A number of jurists and legal advisers have expressed concern that failure to enable Egyptians abroad to vote in the upcoming elections is both unjustifiable and unacceptable, and that all the pretexts cited in this context can be refuted and dealt with, if there is a genuine desire to do so.
Counsellor Mohammed Fouad Jadallah, Vice Premier and member of the Board of Trustees of the Revolution, told IkhwanWeb that there was no constitutional or legal excuse to deny Egyptians abroad their political rights, and that any such denial is a violation of these rights, pointing out that it is quite possible to deal with and overcome any obstacles to their voting in parliamentary elections.
Mr Jadallah stressed that it is not true that the matter of whether Egyptians abroad should vote is a sovereign decision, and that it is the prerogative of the president of the committee supervising the elections. Further, he pointed out that it is possible to amend Article 88 of the Constitutional Declaration, which commits the judicial supervision of elections, by adding a clause allowing the holding of elections under the supervision of an ambassador or consul.
“There are currently more than ten million people who live abroad and have the right to vote; they represent 20% ??of the electorate. It is totally unacceptable that they would be prevented from voting. This is no insignificant proportion of the Egyptian people," Mr Jadallh said, adding that there are concerns about the unconstitutionality of electronic voting. “But the solution here is that representatives of those Egyptian expatriates can vote on their behalf; or they may have their own Egyptian Expatriates Centres. Alternatively, voting cards can be posted to them; and they can use those to vote in relevant area offices and centres,” he explained.
Dr. Hossam Issa, a law professor at Ain Shams University, called upon the military to urgently organize the vote of Egyptians abroad, expressing his surprise and astonishment at the Egyptian Cabinet’s statement yesterday, because it makes no mention of the dates of elections for the People’s Assembly and Shura Council.
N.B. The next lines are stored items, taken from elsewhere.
(* ===== verification/Pipe.v ===== *)
(** * kernel/pipe.c: pipes

    A pipe lives in the page [pi] that kalloc gave: the lock takes the first
    24 bytes, then data@24, nread@536, nwrite@540, readopen@544, writeopen@548.
    A process that has to wait ends in [Asleep]; it continues with the loop
    from the index it had reached.  pipealloc is with the file table. *)

From S2P Require Import Prelude Memory FsState State Sched Kalloc VM Disk Memsys VMFault Fs.
Import Mem KString.

Definition PIPESIZE : Z := 512.
Definition pipe_data (pi : Z) : Z := pi + 24.
Definition pipe_nread (pi : Z) : Z := pi + 536.
Definition pipe_nwrite (pi : Z) : Z := pi + 540.
Definition pipe_readopen (pi : Z) : Z := pi + 544.
Definition pipe_writeopen (pi : Z) : Z := pi + 548.

Section Pipe.
Context `{KernelImage}.

(** pipeclose *)
Definition pipeclose (pi : Z) (writable : bool) : K unit :=
  (if writable then mset (fun m => st32 m (pipe_writeopen pi) 0);; wakeup (ChPipeRead pi)
   else mset (fun m => st32 m (pipe_readopen pi) 0);; wakeup (ChPipeWrite pi));;
  r ← mget (fun m => i32 (ld32 m (pipe_readopen pi)));
  w ← mget (fun m => i32 (ld32 m (pipe_writeopen pi)));
  if (r =? 0) && (w =? 0) then kfree pi else mret tt.

(** pipewrite, from index [i] on; its local [ch] *)
Definition ch_write : Z := kstk 3.
Fixpoint pipewrite_loop (k fuel : nat) (p : nat) (pi addr i n : Z) : K Z :=
  match k with
  | O => no_fuel
  | S k' =>
      if i <? n then
        ro ← mget (fun m => i32 (ld32 m (pipe_readopen pi)));
        kl ← killed p;
        if (ro =? 0) || negb (kl =? 0) then mret (-1)
        else
          nw ← mget (fun m => ld32 m (pipe_nwrite pi));
          nr ← mget (fun m => ld32 m (pipe_nread pi));
          if nw =? u32 (nr + PIPESIZE) then
            wakeup (ChPipeRead pi);;
            sleep_on (ChPipeWrite pi)
          else
            root ← gets (fun s => p_pagetable (pr s p));
            r ← copyin fuel root ch_write (u64 (addr + i)) 1;
            if r =? -1 then wakeup (ChPipeRead pi);; mret i
            else
              mset (fun m =>
                let nw := ld32 m (pipe_nwrite pi) in
                st8 (st32 m (pipe_nwrite pi) (u32 (nw + 1))) (pipe_data pi + nw `mod` PIPESIZE) (ld8 m ch_write));;
              pipewrite_loop k' fuel p pi addr (i + 1) n
      else wakeup (ChPipeRead pi);; mret i
  end.
Definition pipewrite (fuel : nat) (pi addr n : Z) : K Z :=
  p ← myproc;
  pipewrite_loop (S (Z.to_nat n)) fuel p pi addr 0 n.

(** piperead; its local [ch] *)
Definition ch_read : Z := kstk 4.
Fixpoint piperead_loop (k fuel : nat) (p : nat) (pi addr i n : Z) : K Z :=
  match k with
  | O => no_fuel
  | S k' =>
      if i <? n then
        nr ← mget (fun m => ld32 m (pipe_nread pi));
        nw ← mget (fun m => ld32 m (pipe_nwrite pi));
        if nr =? nw then mret i
        else
          mset (fun m => st8 m ch_read (ld8 m (pipe_data pi + nr `mod` PIPESIZE)));;
          root ← gets (fun s => p_pagetable (pr s p));
          r ← copyout fuel root (u64 (addr + i)) ch_read 1;
          if r =? -1 then mret (if i =? 0 then -1 else i)
          else
            mset (fun m => st32 m (pipe_nread pi) (u32 (ld32 m (pipe_nread pi) + 1)));;
            piperead_loop k' fuel p pi addr (i + 1) n
      else mret i
  end.
Definition piperead (fuel : nat) (pi addr n : Z) : K Z :=
  p ← myproc;
  nr ← mget (fun m => ld32 m (pipe_nread pi));
  nw ← mget (fun m => ld32 m (pipe_nwrite pi));
  wo ← mget (fun m => i32 (ld32 m (pipe_writeopen pi)));
  if (nr =? nw) && negb (wo =? 0) then
    kl ← killed p;
    if negb (kl =? 0) then mret (-1)
    else sleep_on (ChPipeRead pi)
  else
    i ← piperead_loop (S (Z.to_nat n)) fuel p pi addr 0 n;
    wakeup (ChPipeWrite pi);;
    mret i.

End Pipe.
He stressed that there simply is no excuse for restricting the vote, because Egyptians abroad have offered to cast their votes in five constituency centres to which they would travel by plane and bear the cost of the judges’ travel to said centres, and that both voting and counting would take place before the judges just like all countries of the world.
Dr. Issa also stressed that if the elections were conducted without the participation of Egyptians abroad, they would be unconstitutional, may be challenged and become null and void for violation of the principle of equality; and pointed out that the presidential elections could be held abroad two weeks ahead of schedule, in which case any number of judges can sent.
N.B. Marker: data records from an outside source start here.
(** The whole step for one byte: local, user memory, and nread. *)
Lemma read_byte s x :
  at_pipe s -> mapped (k_mem s) PTE_W x 1 -> 0 <= x < 2 ^ 64 -> 0 < pipe_count (k_mem s) pi ->
  let c := ld8 (k_mem s) (pipe_data pi + ld32 (k_mem s) (pipe_nread pi) `mod` PIPESIZE) in
  exists m, copyout fuel root (u64 x) ch_read 1 (s <| k_mem := st8 (k_mem s) ch_read c |>) = Ret 0 (s <| k_mem := m |>) /\
    let m' := got m pi in
    at_pipe (s <| k_mem := m' |>) /\ pipe_queue (k_mem s) pi = c :: pipe_queue m' pi /\ pipe_count m' pi = pipe_count (k_mem s) pi - 1 /\
    ubyte m' x = c /\ (forall b, ~ (pi <= b < pi + 4096) -> b <> ch_read -> b <> uaddr U x -> ld8 m' b = ld8 (k_mem s) b) /\
    (forall need y l, mapped (k_mem s) need y l -> mapped m' need y l).
Proof.
  intros Hp Hm Hx Hpos c. set (m0 := st8 (k_mem s) ch_read c). assert (Hc : 0 <= c < 256) by apply ld8_range.
  destruct (pipe_off s (ap_user _ Hp) (ap_page _ Hp)) as (Hou & Hot & Hpi).
  destruct (stk_off s 4 1 (ap_user _ Hp)) as [Hou1 Hot1]. pose proof (kstk_range 4) as Hk. fold ch_read in Hk, Hou1, Hot1.
  assert (Hf0 : forall b, b <> ch_read -> ld8 m0 b = ld8 (k_mem s) b) by (intros b Hb; by apply ld8_st8_ne).
  destruct (queue_ext (k_mem s) m0 pi) as (Eq0 & Ec0 & _); [intros b Hb; apply Hf0; lia|].
  destruct (at_pipe_write s m0 ch_read 1 Hp Hou1 Hot1) as (Hp0 & _ & Hm0); [intros b Hb; apply Hf0; lia|unfold pipe_ok; rewrite Ec0; apply (ap_ok _ Hp)|].
  destruct (copyout_byte (s <| k_mem := m0 |>) x Hp0) as (m & E & Hux & Hf & Hp1 & Hm1 & Hnp & Hnc); [by apply Hm0|done|].
  cbn [k_mem upd] in Hux, Hf, Hm1. change (s <| k_mem := m0 |> <| k_mem := m |>) with (s <| k_mem := m |>) in *.
  destruct (queue_ext (k_mem s) m pi) as (Eq & Ec & _); [intros b Hb; rewrite Hf by (intros ->; by apply Hnp); apply Hf0; lia|].
  destruct (got_queue m pi) as (Eg & Ecg & _); [lia|].
  destruct (at_pipe_write (s <| k_mem := m |>) (got m pi) pi 4096 Hp1 Hou Hot) as (Hp2 & Hu2 & Hm2); [intros b Hb; by apply got_frame|unfold pipe_ok; pose proof (ap_ok _ Hp) as Ho; unfold pipe_ok in Ho; lia|].
  assert (Hpage : forall b, pi <= b < pi + 4096 -> ld8 m b = ld8 (k_mem s) b) by (intros b Hb; rewrite Hf by (intros ->; by apply Hnp); apply Hf0; lia).
  exists m. split; [exact E|]. split_and!.
  - exact Hp2.
  - rewrite <- Eq, Eg. f_equal. unfold c. rewrite Hpage by (unfold pipe_data, PIPESIZE; div_lia). do 3 f_equal.
    apply ld32_ext. intros b Hb. apply Hpage. unfold pipe_nread in Hb. lia.
  - lia.
  - transitivity (ubyte m x); [apply Hu2, (Hm x); lia|]. rewrite Hux. unfold m0. rewrite ld8_st8_eq. by apply u8_small.
  - intros b Hb Hn1 Hn2. rewrite got_frame, Hf by done. by apply Hf0.
  - intros need y l Hy. by apply Hm2, Hm1, Hm0.
Qed.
Furthermore, Dr.Yousri Al-Azabawi, researcher at the Centre for Political and Strategic Studies of Al-Ahram, stated that the omission, in the Cabinet statement yesterday, of the subject of voting right for Egyptians abroad highlights the unwillingness of those involved in the affairs of the country – whether the military or the Cabinet – to give Egyptians abroad the right to vote, and that the whole matter depends on the real desire to grant them that right – and where there is a will, all obstacles can be overcome.
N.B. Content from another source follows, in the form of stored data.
(* ===== verification/Proc.v ===== *)
(** * kernel/proc.c: the life of a process

    Creation, memory, fork, exit and wait.  The trap frame of a process is in
    its page, at the offsets of struct trapframe (proc.h).  A process that
    exits, or waits for a child, ends in [Asleep]. *)

From S2P Require Import Prelude Memory FsState State Sched Log Kalloc VM Disk Memsys VMFault Fs File.
Import Mem KString.

(** struct trapframe: the fields that C code uses *)
Definition tf_kernel_satp (tf : Z) : Z := tf.
Definition tf_kernel_sp (tf : Z) : Z := tf + 8.
Definition tf_kernel_trap (tf : Z) : Z := tf + 16.
Definition tf_epc (tf : Z) : Z := tf + 24.
Definition tf_kernel_hartid (tf : Z) : Z := tf + 32.
Definition tf_sp (tf : Z) : Z := tf + 48.
Definition tf_a (n tf : Z) : Z := tf + 112 + 8 * n.
Definition TRAPFRAME_SIZE : Z := 288.

(** safestrcpy on the [name] array of a process *)
Fixpoint name_copy (n : nat) (dst src : list Z) : list Z :=
  match n with
  | O => 0 :: tail dst
  | S n' =>
      let c := default 0 (head src) in
      if c =? 0 then 0 :: 0 :: tail (tail dst) else c :: name_copy n' (tail dst) (tail src)
  end.

Section Proc.
Context `{KernelImage}.

(** proc_freepagetable *)
Definition proc_freepagetable (pagetable sz : Z) : K unit :=
  uvmunmap pagetable TRAMPOLINE 1 false;;
  uvmunmap pagetable TRAPFRAME 1 false;;
  uvmfree pagetable sz.

(** proc_pagetable *)
Definition proc_pagetable (p : nat) : K Z :=
  pagetable ← uvmcreate;
  if pagetable =? 0 then mret 0
  else
    r ← mappages pagetable TRAMPOLINE PGSIZE ktrampoline (Z.lor PTE_R PTE_X);
    if r <? 0 then uvmfree pagetable 0;; mret 0
    else
      tf ← gets (fun s => p_trapframe (pr s p));
      r ← mappages pagetable TRAPFRAME PGSIZE tf (Z.lor PTE_R PTE_W);
      if r <? 0 then
        uvmunmap pagetable TRAMPOLINE 1 false;;
        uvmfree pagetable 0;;
        mret 0
      else mret pagetable.

(** freeproc *)
Definition freeproc (p : nat) : K unit :=
  q ← gets (fun s => pr s p);
  (if negb (p_trapframe q =? 0) then kfree (p_trapframe q) else mret tt);;
  set_pr p (fun q => q <| p_trapframe := 0 |>);;
  (if negb (p_pagetable q =? 0) then proc_freepagetable (p_pagetable q) (p_sz q) else mret tt);;
  set_pr p (fun q =>
    q <| p_pagetable := 0 |> <| p_sz := 0 |> <| p_pid := 0 |> <| p_parent := None |>
      <| p_name := <[0%nat := 0]> (p_name q) |> <| p_chan := NoChan |> <| p_killed := 0 |>
      <| p_xstate := 0 |> <| p_state := UNUSED |>).

(** allocproc *)
Definition allocproc : K (option nat) :=
  r ← gets (fun s => find (fun i => bool_decide (p_state (pr s i) = UNUSED)) (seq 0 (Z.to_nat NPROC)));
  match r with
  | None => mret None
  | Some p =>
      pid ← allocpid;
      set_pr p (fun q => q <| p_pid := pid |> <| p_state := USED |>);;
      init_mlfq_state p;;
      set_pr p (fun q =>
        q <| p_page_faults := 0 |> <| p_pages_evicted := 0 |> <| p_pages_swapped_in := 0 |>
          <| p_pages_swapped_out := 0 |> <| p_resident_pages := 0 |>);;
      tf ← kalloc;
      set_pr p (fun q => q <| p_trapframe := tf |>);;
      if tf =? 0 then freeproc p;; mret None
      else
        pagetable ← proc_pagetable p;
        set_pr p (fun q => q <| p_pagetable := pagetable |>);;
        if pagetable =? 0 then freeproc p;; mret None
        else
          set_pr p (fun q => q <| p_context_ra := kforkret |> <| p_context_sp := u64 (p_kstack q + PGSIZE) |>);;
          mret (Some p)
  end.

(** userinit; the literal path is in the kernel's memory *)
Definition path_root : Z := kstk 8.
Definition userinit (fuel : nat) : K unit :=
  r ← allocproc;
  modify (fun s => s <| k_initproc := r |>);;
  match r with
  | None => fault "userinit"
  | Some p =>
      mset (fun m => st8 (st8 m path_root slash) (path_root + 1) 0);;
      cwd ← namei fuel path_root;
      set_pr p (fun q => q <| p_cwd := cwd |> <| p_state := RUNNABLE |>)
  end.

(** growproc *)
Definition growproc (n : Z) : K Z :=
  p ← myproc;
  q ← gets (fun s => pr s p);
  let sz := p_sz q in
  if 0 <? n then
    if TRAPFRAME <? u64 (sz + n) then mret (-1)
    else
      sz ← uvmalloc (p_pagetable q) sz (u64 (sz + n)) PTE_W;
      if sz =? 0 then mret (-1) else set_pr p (fun q => q <| p_sz := sz |>);; mret 0
  else if n <? 0 then
    sz ← uvmdealloc (p_pagetable q) sz (u64 (sz + n));
    set_pr p (fun q => q <| p_sz := sz |>);; mret 0
  else set_pr p (fun q => q <| p_sz := sz |>);; mret 0.

(** kfork *)
Definition kfork : K Z :=
  p ← myproc;
  r ← allocproc;
  match r with
  | None => mret (-1)
  | Some np =>
      q ← gets (fun s => pr s p);
      npt ← gets (fun s => p_pagetable (pr s np));
      r ← uvmcopy (p_pagetable q) npt (p_sz q);
      if r <? 0 then freeproc np;; mret (-1)
      else
        set_pr np (fun x => x <| p_sz := p_sz q |>);;
        tf ← gets (fun s => p_trapframe (pr s np));
        kmemmove tf (p_trapframe q) TRAPFRAME_SIZE;;
        mset (fun m => st64 m (tf_a 0 tf) 0);;
        for_loop (Z.to_nat NOFILE) 0 (fun i =>
          f ← gets (fun s => default None (p_ofile (pr s p) !! Z.to_nat i));
          match f with
          | Some f =>
              f ← filedup f;
              set_pr np (fun x => x <| p_ofile := <[Z.to_nat i := Some f]> (p_ofile x) |>)
          | None => mret tt
          end);;
        cwd ← match p_cwd q with Some i => idup i | None => fault "idup" end;
        set_pr np (fun x => x <| p_cwd := Some cwd |>);;
        set_pr np (fun x => x <| p_name := name_copy 15 (p_name x) (p_name q) |>);;
        pid ← gets (fun s => p_pid (pr s np));
        set_pr np (fun x => x <| p_parent := Some p |>);;
        set_pr np (fun x => x <| p_state := RUNNABLE |>);;
        mret pid
  end.

(** reparent *)
Definition reparent (p : nat) : K unit :=
  each_proc (fun i =>
    par ← gets (fun s => p_parent (pr s i));
    if bool_decide (par = Some p) then
      init ← gets k_initproc;
      set_pr i (fun q => q <| p_parent := init |>);;
      wakeup (chan_of init)
    else mret tt).

(** kexit *)
Definition kexit (status : Z) : K unit :=
  p ← myproc;
  init ← gets k_initproc;
  if bool_decide (init = Some p) then panic "init exiting"
  else
    for_loop (Z.to_nat NOFILE) 0 (fun fd =>
      f ← gets (fun s => default None (p_ofile (pr s p) !! Z.to_nat fd));
      match f with
      | Some f => fileclose f;; set_pr p (fun q => q <| p_ofile := <[Z.to_nat fd := None]> (p_ofile q) |>)
      | None => mret tt
      end);;
    begin_op;;
    cwd ← gets (fun s => p_cwd (pr s p));
    match cwd with Some i => iput i | None => fault "iput" end;;
    end_op;;
    set_pr p (fun q => q <| p_cwd := None |>);;
    reparent p;;
    par ← gets (fun s => p_parent (pr s p));
    wakeup (chan_of par);;
    set_pr p (fun q => q <| p_xstate := status |> <| p_state := ZOMBIE |>);;
    sched;;
    panic "zombie exit".

(** kwait: one scan of the table, then sleep.  The exit status is copied from
    [xstate_copy]. *)
Definition xstate_copy : Z := kstk 9.
Inductive scan_result := Reaped (pid : Z) | NoZombie (havekids : bool).
Fixpoint kwait_scan (n : nat) (fuel : nat) (p pp : nat) (addr : Z) (havekids : bool) : K scan_result :=
  match n with
  | O => mret (NoZombie havekids)
  | S n' =>
      c ← gets (fun s => pr s pp);
      if bool_decide (p_parent c = Some p) then
        if bool_decide (p_state c = ZOMBIE) then
          root ← gets (fun s => p_pagetable (pr s p));
          r ← (if negb (addr =? 0) then
                 mset (fun m => st32 m xstate_copy (p_xstate c));;
                 copyout fuel root addr xstate_copy 4
               else mret 0);
          if r <? 0 then mret (Reaped (-1))
          else freeproc pp;; mret (Reaped (p_pid c))
        else kwait_scan n' fuel p (S pp) addr true
      else kwait_scan n' fuel p (S pp) addr havekids
  end.
Definition kwait (fuel : nat) (addr : Z) : K Z :=
  p ← myproc;
  r ← kwait_scan (Z.to_nat NPROC) fuel p 0 addr false;
  match r with
  | Reaped pid => mret pid
  | NoZombie havekids =>
      k ← killed p;
      if negb havekids || negb (k =? 0) then mret (-1) else sleep_on (ChProc p)
  end.

End Proc.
Dr. Al-Azabawi explained that those against expatriates’ voting put through several arguments, e.g. the financial cost, and this is debatable since Egyptians abroad are willing to bear the cost of casting their votes, noting that it is estimated that Egyptians abroad sent home more than $12 billion in the period from January to September 2011.
Moreover, Dr. Al-Azabawi stressed that there are no constitutional or legal problems that could bar expatriates voting, pointing out that the terms of Article 7 of the Constitutional Declaration refer to the principle of equality, while Article 12 was abolished – it confirmed the right of Egyptians abroad to vote. He criticised the reluctance of some of those in power who fear that voices of Egyptians abroad would go to a particular presidential candidate they do not approve.
He pointed to the experiences of some Arab countries, like Iraq, which allowed the holding of elections at the headquarters of embassies under the supervision of officials there, and to the experience of Algeria, which allocated 10 seats in the parliament for its citizens abroad. “Those can be studied, and we can select the approach that suits us,” he concluded.